(** X11: [SetRowStats] adds to the row count of a table the count that
    its query gives, with 64-bit wrap-around and on top of what the count
    was; tables under one name add up, and a table whose query or scan
    fails, or gives no row, leaves its count alone.  When the listing of
    the tables fails no count changes.  Nothing of the model changes but the
    row counts and the reports. *)
Theorem SetRowStats_spec (db : postgres.DB)
    (countQuery : postgres.schemaAndName → infoschema.countAnswer)
    (conv : internal.Conv) :
  let conv' := infoschema.SetRowStats db countQuery conv in
  let rows := internal.Rows (internal.Stats conv) in
  only_row_counts conv conv' ∧
  ∀ name,
    internal.Rows (internal.Stats conv') !! name
    = match postgres.getTables db with
      | postgres.Err _ => rows !! name
      | postgres.Ok tables =>
          match counts_for countQuery tables name with
          | [] => rows !! name
          | counts => Some (wrap64 (index 0 rows name + foldr Z.add 0 counts))
          end
      end.
Proof.
  intros conv' rows. unfold conv', infoschema.SetRowStats.
  destruct (postgres.getTables db) as [tables | err].
  - split; [apply setRowStats_fold with (name := "") | intros name; apply setRowStats_fold].
  - split; [apply only_row_counts_Unexpected | done].
Qed.

End RowStats.

(** ** The type map of the conversion *)

Section TypeMapFilter.

Variable typeIssue : Type.
Variable mysqlTypeMap postgresTypeMap : gmap string (list typeIssue).

Lemma filterTypeMap_lookup (typeMap : gmap string (list typeIssue))
    (visit : list schema.Column) (n : string) :
  typemap.filterTypeMap typeIssue typeMap visit !! n
  = if bool_decide (n ∈ (λ c, schema.Name (schema.Type' c)) <$> visit)
    then Some (index [] typeMap n) else None.
Proof.
  unfold typemap.filterTypeMap.
  induction visit as [|c visit IH] using rev_ind.
  { cbn [foldl]. rewrite lookup_empty. case_bool_decide as Hin; [| done].
    by apply elem_of_nil in Hin. }
  rewrite foldl_app, fmap_app. cbn [foldl fmap list_fmap].
  set (name := schema.Name (schema.Type' c)) in *.
  set (m := foldl _ ∅ visit) in *.
  destruct (decide (n = name)) as [-> | Hne].
  - rewrite (bool_decide_true (name ∈ _ ++ [name])) by set_solver.
    destruct (m !! name) as [v|] eqn:Hm.
    + rewrite Hm. rewrite IH in Hm. by case_bool_decide.
    + by rewrite lookup_insert_eq.
  - destruct (m !! name) eqn:Hm; rewrite ?lookup_insert_ne by done; rewrite IH;
      apply (f_equal (λ b : bool, if b then Some (index [] typeMap n) else None));
      apply bool_decide_ext; set_solver.
Qed.

(** X12: [getTypeMap] refuses a missing model or an empty driver (not
    found) and a driver that is neither MySQL nor PostgreSQL (bad request);
    otherwise the map it sends has exactly the type names of the columns of
    the source schema as keys, each with the entry of the driver's type map
    (empty when the driver's map has none), so the answer does not depend on
    the order in which the loops visit the columns. *)
Theorem getTypeMap_spec (conv : option internal.Conv) (driver : string)
    (visit visit' : list schema.Column) :
  let answer := typemap.getTypeMap typeIssue mysqlTypeMap postgresTypeMap conv driver in
  let typeMap :=
    if bool_decide (driver ∈ ["mysql"; "mysqldump"]) then mysqlTypeMap
    else postgresTypeMap in
  (if bool_decide (conv = None ∨ driver = "") then
     answer visit = typemap.StatusNotFound
   else if bool_decide (driver ∈ ["mysql"; "mysqldump"; "postgres"; "pg_dump"]) then
     ∃ m, answer visit = typemap.StatusOK m ∧
       ∀ n, m !! n
            = if bool_decide (n ∈ (λ c, schema.Name (schema.Type' c)) <$> visit)
              then Some (index [] typeMap n) else None
   else answer visit = typemap.StatusBadRequest) ∧
  (visit ≡ₚ visit' → answer visit = answer visit').
Proof.
  intros answer typeMap.
  assert (Hperm : ∀ tm, visit ≡ₚ visit' →
            typemap.filterTypeMap typeIssue tm visit
            = typemap.filterTypeMap typeIssue tm visit').
  { intros tm Hp. apply map_eq. intros n. rewrite !filterTypeMap_lookup.
    apply (f_equal (λ b : bool, if b then Some (index [] tm n) else None)).
    apply bool_decide_ext. by rewrite Hp. }
  unfold answer, typeMap, typemap.getTypeMap, String_eqb.
  destruct conv as [c|]; [| by rewrite bool_decide_true by (by left)].
  destruct (decide (driver = "")) as [-> | Hd].
  { rewrite (bool_decide_true (_ ∨ _)) by (by right). done. }
  rewrite (bool_decide_false (_ ∨ _)) by (by intros [? | ?]).
  rewrite (bool_decide_false (driver = "")) by done.
  destruct (decide (driver = "mysql")) as [-> | H1].
  { simpl. split; [| intros Hp; f_equal; by apply Hperm]. eexists. split; [done |].
    apply filterTypeMap_lookup. }
  destruct (decide (driver = "mysqldump")) as [-> | H2].
  { simpl. split; [| intros Hp; f_equal; by apply Hperm]. eexists. split; [done |].
    apply filterTypeMap_lookup. }
  rewrite (bool_decide_false (driver = "mysql")),
    (bool_decide_false (driver = "mysqldump")) by done.
  rewrite (bool_decide_false (driver ∈ ["mysql"; "mysqldump"])) by set_solver.
  cbn [orb].
  destruct (decide (driver = "postgres")) as [-> | H3].
  { simpl. split; [| intros Hp; f_equal; by apply Hperm]. eexists. split; [done |].
    apply filterTypeMap_lookup. }
  destruct (decide (driver = "pg_dump")) as [-> | H4].
  { simpl. split; [| intros Hp; f_equal; by apply Hperm]. eexists. split; [done |].
    apply filterTypeMap_lookup. }
  rewrite (bool_decide_false (driver = "postgres")),
    (bool_decide_false (driver = "pg_dump")) by done.
  rewrite (bool_decide_false (driver ∈ _)) by set_solver. done.
Qed.

End TypeMapFilter.

(** ** Edits and their inverses *)

Lemma remove_first_app_last {A} (p : A → bool) (l : list A) (y : A) :
  Forall (λ x, p x = false) l → p y = true → remove_first p (l ++ [y]) = l.
Proof.
  intros Hl Hy. induction Hl as [|x l Hx _ IH]; simpl.
  - by rewrite remove_first_cons, Hy.
  - by rewrite remove_first_cons, Hx, IH.
Qed.

(** After the removal of the first element with the key [c] from a list
    with pairwise distinct keys, no element has the key [c]. *)
Lemma remove_first_gone {A} (f : A → string) (c : string) (l : list A) :
  NoDup (f <$> l) → c ∉ f <$> remove_first (λ x, String_eqb (f x) c) l.
Proof.
  induction l as [|x l IH]; [intros _; apply not_elem_of_nil |].
  rewrite fmap_cons, NoDup_cons. intros [Hx Hl].
  rewrite remove_first_cons. cbv beta. unfold String_eqb at 1.
  case_bool_decide as Hc.
  - by rewrite <- Hc.
  - rewrite fmap_cons, not_elem_of_cons. split; [done | by apply IH].
Qed.

Lemma CreateTable_eta (sp : ddl.CreateTable) :
  ddl.mkCreateTable (ddl.ctName sp) (ddl.ColNames sp) (ddl.ColDefs sp) (ddl.Pks sp)
    (ddl.Fks sp) (ddl.Parent sp) = sp.
Proof. by destruct sp. Qed.

(** X13: on a table without synthetic key, adding a column to the
    primary key appends it, ascending, at the end of the key and changes
    nothing else; if the column was not in the key, removing it from the key
    afterwards gives back the model as it was. *)
Theorem pk_added_then_removed (table colName : string) (conv : internal.Conv)
    (sp : ddl.CreateTable) :
  internal.SpSchema conv !! table = Some sp →
  internal.SyntheticPKeys conv !! table = None →
  web.pkChanged "ADDED" table colName conv
  = internal.with_SpSchema
      (<[table := ddl.with_Pks (λ pks, pks ++ [ddl.mkIndexKey colName false]) sp]>)
      conv ∧
  ((colName ∉ ddl.Col <$> ddl.Pks sp) →
   web.pkChanged "REMOVED" table colName (web.pkChanged "ADDED" table colName conv)
   = conv).
Proof.
  intros Hsp Hsyn.
  assert (Hadd : web.pkChanged "ADDED" table colName conv
                 = internal.with_SpSchema
                     (<[table := ddl.with_Pks
                                   (λ pks, pks ++ [ddl.mkIndexKey colName false]) sp]>)
                     conv).
  { unfold web.pkChanged. cbn [String_eqb]. rewrite Hsyn.
    by rewrite (index_lookup _ _ _ _ Hsp). }
  split; [done |]. intros Hnew. rewrite Hadd.
  apply Conv_eq; conv_proj; try done.
  rewrite index_insert_eq, insert_insert_eq. unfold String_eqb.
  rewrite (bool_decide_true ("REMOVED" = "REMOVED")) by done.
  rewrite (bool_decide_false ("REMOVED" = "ADDED")) by done.
  unfold ddl.with_Pks. cbn [ddl.ctName ddl.ColNames ddl.ColDefs ddl.Pks ddl.Fks ddl.Parent].
  unfold web.dropPk. rewrite remove_first_app_last.
  - rewrite CreateTable_eta. by apply insert_id.
  - apply Forall_forall. intros pk Hpk. apply bool_decide_eq_false.
    intros Hcol. apply Hnew, list_elem_of_fmap. by exists pk.
  - by apply bool_decide_eq_true.
Qed.

Lemma pk_added_then_removed_witness :
  web.pkChanged "REMOVED" "orders" "total"
    (web.pkChanged "ADDED" "orders" "total" sample_conv) = sample_conv.
Proof.
  apply (proj2 (pk_added_then_removed "orders" "total" sample_conv sample_sp
                  eq_refl eq_refl)).
  by_compute.
Defined.

Section RetiredKey.

Context `{postgres.Runtime}.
──────────
Task prompt> Nothing should appear in the answer except the lines above from the line with "row counts and the reports. *)" through the line with "postgres.getTables db with", both included, written out exactly.

Output for this exercise>
    row counts and the reports. *)
Theorem SetRowStats_spec (db : postgres.DB)
    (countQuery : postgres.schemaAndName → infoschema.countAnswer)
    (conv : internal.Conv) :
  let conv' := infoschema.SetRowStats db countQuery conv in
  let rows := internal.Rows (internal.Stats conv) in
  only_row_counts conv conv' ∧
  ∀ name,
    internal.Rows (internal.Stats conv') !! name
    = match postgres.getTables db with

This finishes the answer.